Enterovirus D68 (EV-D68) causes respiratory disease ranging from mild to severe and in rare cases a paralytic syndrome, called acute flaccid myelitis (AFM). Since the global EV-D68 outbreak in 2014, the virus has mainly circulated in biennial epidemic cycles with peaks detected during even years. However, following the COVID-19 pandemic, the seasonal pattern of EV-D68 has been characterized by large yearly upsurges. Here, we describe the circulation of EV-D68 in Europe in 2023 and track its genetic evolution.

Study design

Data was compiled from members of the European Non-Polio Network (ENPEN).
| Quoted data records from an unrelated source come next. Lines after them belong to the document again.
(* --------------------------------------------------------------------- *)
(** ** The translate handlers that do not look at the rules text *)
(* --------------------------------------------------------------------- *)

Example ex_translate_without_rules_text :
  requests (Part006.translate Demo.api) (Demo.showing Demo.bears_en) = [GetTranslation []]
  /\ requests (Part000.translateText Demo.api) (Demo.showing Demo.bears_en) = [].
Proof. vm_compute. split; reflexivity. Qed.

Lemma Part006_translate_run (api : Backend) (e : Env) (card : CardData) :
  result (state e) = Some card ->
  let q := or_text (oracle_text card) [] in
  Part006.translate api e
  = (Normal tt, {| state := translate_outcome (js "Tradução falhou.") api card q (state e);
                   sent := sent e ++ (if isWellFormed q then [GetTranslation q] else []) |}).
Proof.
  intros Hr q. unfold Part006.translate, translate_outcome. async_unfold. rewrite Hr.
  cbn -[js]. fold q.
  destruct (isWellFormed q); cbn -[js]; [|rewrite ?Hr, app_nil_r; reflexivity].
  destruct (translation api q) as [|okf [[items|]|]]; cbn -[js]; rewrite ?Hr; reflexivity.
Qed.

Lemma Part004b_translateText_run (api : Backend) (e : Env) (card : CardData) :
  result (state e) = Some card ->
  let q := or_text (oracle_text card) (or_text (printed_text card) []) in
  Part004b.translateText api e
  = (Normal tt, {| state := translate_outcome (js "Erro na tradução.") api card q (state e);
                   sent := sent e ++ (if isWellFormed q then [GetTranslation q] else []) |}).
Proof.
  intros Hr q. unfold Part004b.translateText, translate_outcome. async_unfold. rewrite Hr.
  cbn -[js]. fold q.
  destruct (isWellFormed q); cbn -[js]; [|rewrite ?Hr, app_nil_r; reflexivity].
  destruct (translation api q) as [|okf [[items|]|]]; cbn -[js]; rewrite ?Hr; reflexivity.
Qed.

(** What the reply makes of the state. *)
Lemma translate_outcome_facts (failure : jsstring) (api : Backend) (card : CardData)
    (text : jsstring) (s : State) :
  let after := translate_outcome failure api card text s in
  loading after = false
  /\ debugText after = debugText s
  /\ (forall okf items,
        isWellFormed text = true ->
        translation api text = Answered okf (Some (Some items)) ->
        error after = error s
        /\ exists shown, result after = Some shown
                         /\ translated_as card shown (join_segments items))
  /\ (isWellFormed text = false \/ translation_failed api text ->
      result after = Some card /\ error after = Some failure).
Proof.
  cbv zeta. unfold translate_outcome, translation_failed.
  destruct (isWellFormed text); cbn.
  - destruct (translation api text) as [|okf [[items|]|]] eqn:Et; cbn;
      (split; [reflexivity|]); (split; [reflexivity|]); split;
      try (intros okf' items' _ Heq; discriminate);
      try (intros _; split; reflexivity).
    + intros okf' items' _ Heq. injection Heq as _ <-. split; [reflexivity|].
      eexists. split; [reflexivity|apply with_translated_text_as].
    + intros [H|H]; [discriminate|exfalso]. reply_facts.
  - repeat split; auto; discriminate.
Qed.

(** X16.  [translate] of part_006 and of part_001 (the same handler)
    and [translateText] of part_004 (second component), with a card
    shown, never throw and release the busy flag.  The query is the
    rules text, or the printed text in part_004 when there is no rules
    text, or the empty string; when it can be URI-encoded exactly one
    translation request is sent, whatever the card holds, and otherwise
    none.  When the query is sent and the service answers with segments,
    the record shown afterwards carries the segments joined in order in
    [translated_text] and every other field as before, and the error
    message is untouched; when the query cannot be URI-encoded or the
    call fails, the record stays what it was and the variant's message is
    written.  So for a card without rules text these handlers still call
    the service, with an empty query, where [translateText] of part_000
    does nothing. *)
Theorem X16_translate_variants (api : Backend) (e : Env) (card : CardData) :
  result (state e) = Some card ->
  let q := or_text (oracle_text card) [] in
  let q4 := or_text (oracle_text card) (or_text (printed_text card) []) in
  let live := Part006.translate api e in
  let zone := Part004b.translateText api e in
  Part001.translate api e = live
  /\ (fst live = Normal tt
      /\ loading (state (snd live)) = false
      /\ sent (snd live) = sent e ++ (if isWellFormed q then [GetTranslation q] else [])
      /\ (forall okf items,
            isWellFormed q = true ->
            translation api q = Answered okf (Some (Some items)) ->
            error (state (snd live)) = error (state e)
            /\ exists shown, result (state (snd live)) = Some shown
                             /\ translated_as card shown (join_segments items))
      /\ (isWellFormed q = false \/ translation_failed api q ->
          result (state (snd live)) = Some card
          /\ error (state (snd live)) = Some (js "Tradução falhou.")))
  /\ (fst zone = Normal tt
      /\ loading (state (snd zone)) = false
      /\ sent (snd zone) = sent e ++ (if isWellFormed q4 then [GetTranslation q4] else [])
      /\ (forall okf items,
            isWellFormed q4 = true ->
            translation api q4 = Answered okf (Some (Some items)) ->
            error (state (snd zone)) = error (state e)
            /\ exists shown, result (state (snd zone)) = Some shown
                             /\ translated_as card shown (join_segments items))
      /\ (isWellFormed q4 = false \/ translation_failed api q4 ->
          result (state (snd zone)) = Some card
          /\ error (state (snd zone)) = Some (js "Erro na tradução.")))
  /\ (present (oracle_text card) = false ->
      q = [] /\ sent (snd live) = sent e ++ [GetTranslation []]
      /\ Part000.translateText api e = (Normal tt, e)).
Proof.
  intros Hr q q4 live zone. subst live zone.
  split; [reflexivity|].
  rewrite (Part006_translate_run api e Hr), (Part004b_translateText_run api e Hr).
  fold q q4. cbn [fst snd state sent].
  pose proof (translate_outcome_facts (js "Tradução falhou.") api card q (state e))
    as (Hl & _ & Hok & Hko).
  pose proof (translate_outcome_facts (js "Erro na tradução.") api card q4 (state e))
    as (Hl4 & _ & Hok4 & Hko4).
  split; [split; [reflexivity|split; [exact Hl|split; [reflexivity|split;
            [exact Hok|exact Hko]]]]|].
  split; [split; [reflexivity|split; [exact Hl4|split; [reflexivity|split;
            [exact Hok4|exact Hko4]]]]|].
  intros Hp.
  assert (Hq : q = []).
  { subst q. unfold present, or_text in *.
    destruct (oracle_text card) as [t|]; [|reflexivity].
    destruct (truthy t); [discriminate|reflexivity]. }
  split; [exact Hq|]. rewrite Hq. split; [reflexivity|].
  exact (proj1 (@translateText_noop api e
                  (or_intror (ex_intro _ card (conj Hr Hp))))).
Qed.

Lemma X16_translate_variants_witness :
  result (Demo.showing Demo.bears_en) = Some Demo.bears_en
  /\ present (oracle_text Demo.bears_en) = false
  /\ sent (snd (Part006.translate Demo.api
                  {| state := Demo.showing Demo.bears_en; sent := [] |}))
     = [] ++ [GetTranslation []].
Proof.
  split; [reflexivity|]. split; [reflexivity|].
  exact (proj1 (proj2 (proj2 (proj2 (proj2
           (@X16_translate_variants Demo.api
              {| state := Demo.showing Demo.bears_en; sent := [] |}
              Demo.bears_en eq_refl))) eq_refl))).
Defined.

(* --------------------------------------------------------------------- *)
(** ** The binarization loops side by side *)
(* --------------------------------------------------------------------- *)

Lemma threshold_loop_fixed (first second : float -> float -> float -> bool)
    (data : Canvas.PixelArray) :
  second 0%float 0%float 0%float = false ->
  second 255%float 255%float 255%float = true ->
  Canvas.threshold_loop second (Canvas.threshold_loop first data)
  = Canvas.threshold_loop first data.
Proof.
  intros Hb Hw.
  induction data as [|r|r g|r g b|r g b a rest IH] using pixel_ind; try reflexivity.
  - cbn [Canvas.threshold_loop]. cbv zeta.
    rewrite (@black_or_white_fixed second Hb Hw). reflexivity.
  - cbn [Canvas.threshold_loop]. cbv zeta.
    rewrite (@black_or_white_fixed second Hb Hw), IH. reflexivity.
Qed.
This included monthly data on the total number of EV samples tested, EV positive samples, EV-D68 positive samples and cases, and other EV positive samples detected in 2023. Information on sample types and surveillance system was recorded. Sequence data from the VP1 gene was used for phylogenetic and amino acid sequence analysis.

Results

EV was detected in 13585 out of 203622 diagnostic samples tested (6.7%), of which 402 (3.0%) were determined as EV-D68, representing 386 cases. EV-D68 infections peaked in October 2023 (136/386; 35.2%). 267/386 (69.2%) of EV-D68 cases were captured through clinical EV surveillance, almost all of which (202/204 of positive samples with sample type information) were detected in respiratory specimens. Phylogenetic analysis performed on 99 VP1 sequences revealed a distinct B3-derived lineage with a previously undescribed residue change, D554E, in Europe.

Conclusions

The study documents sustained circulation of EV-D68 in Europe in 2023, the evolution of B3-derived lineages, and appearance of previously undescribed amino acid substitutions in Europe. This stresses the need for continuous EV-D68 surveillance and harmonization of EV-D68 detection practices towards better data comparability across countries.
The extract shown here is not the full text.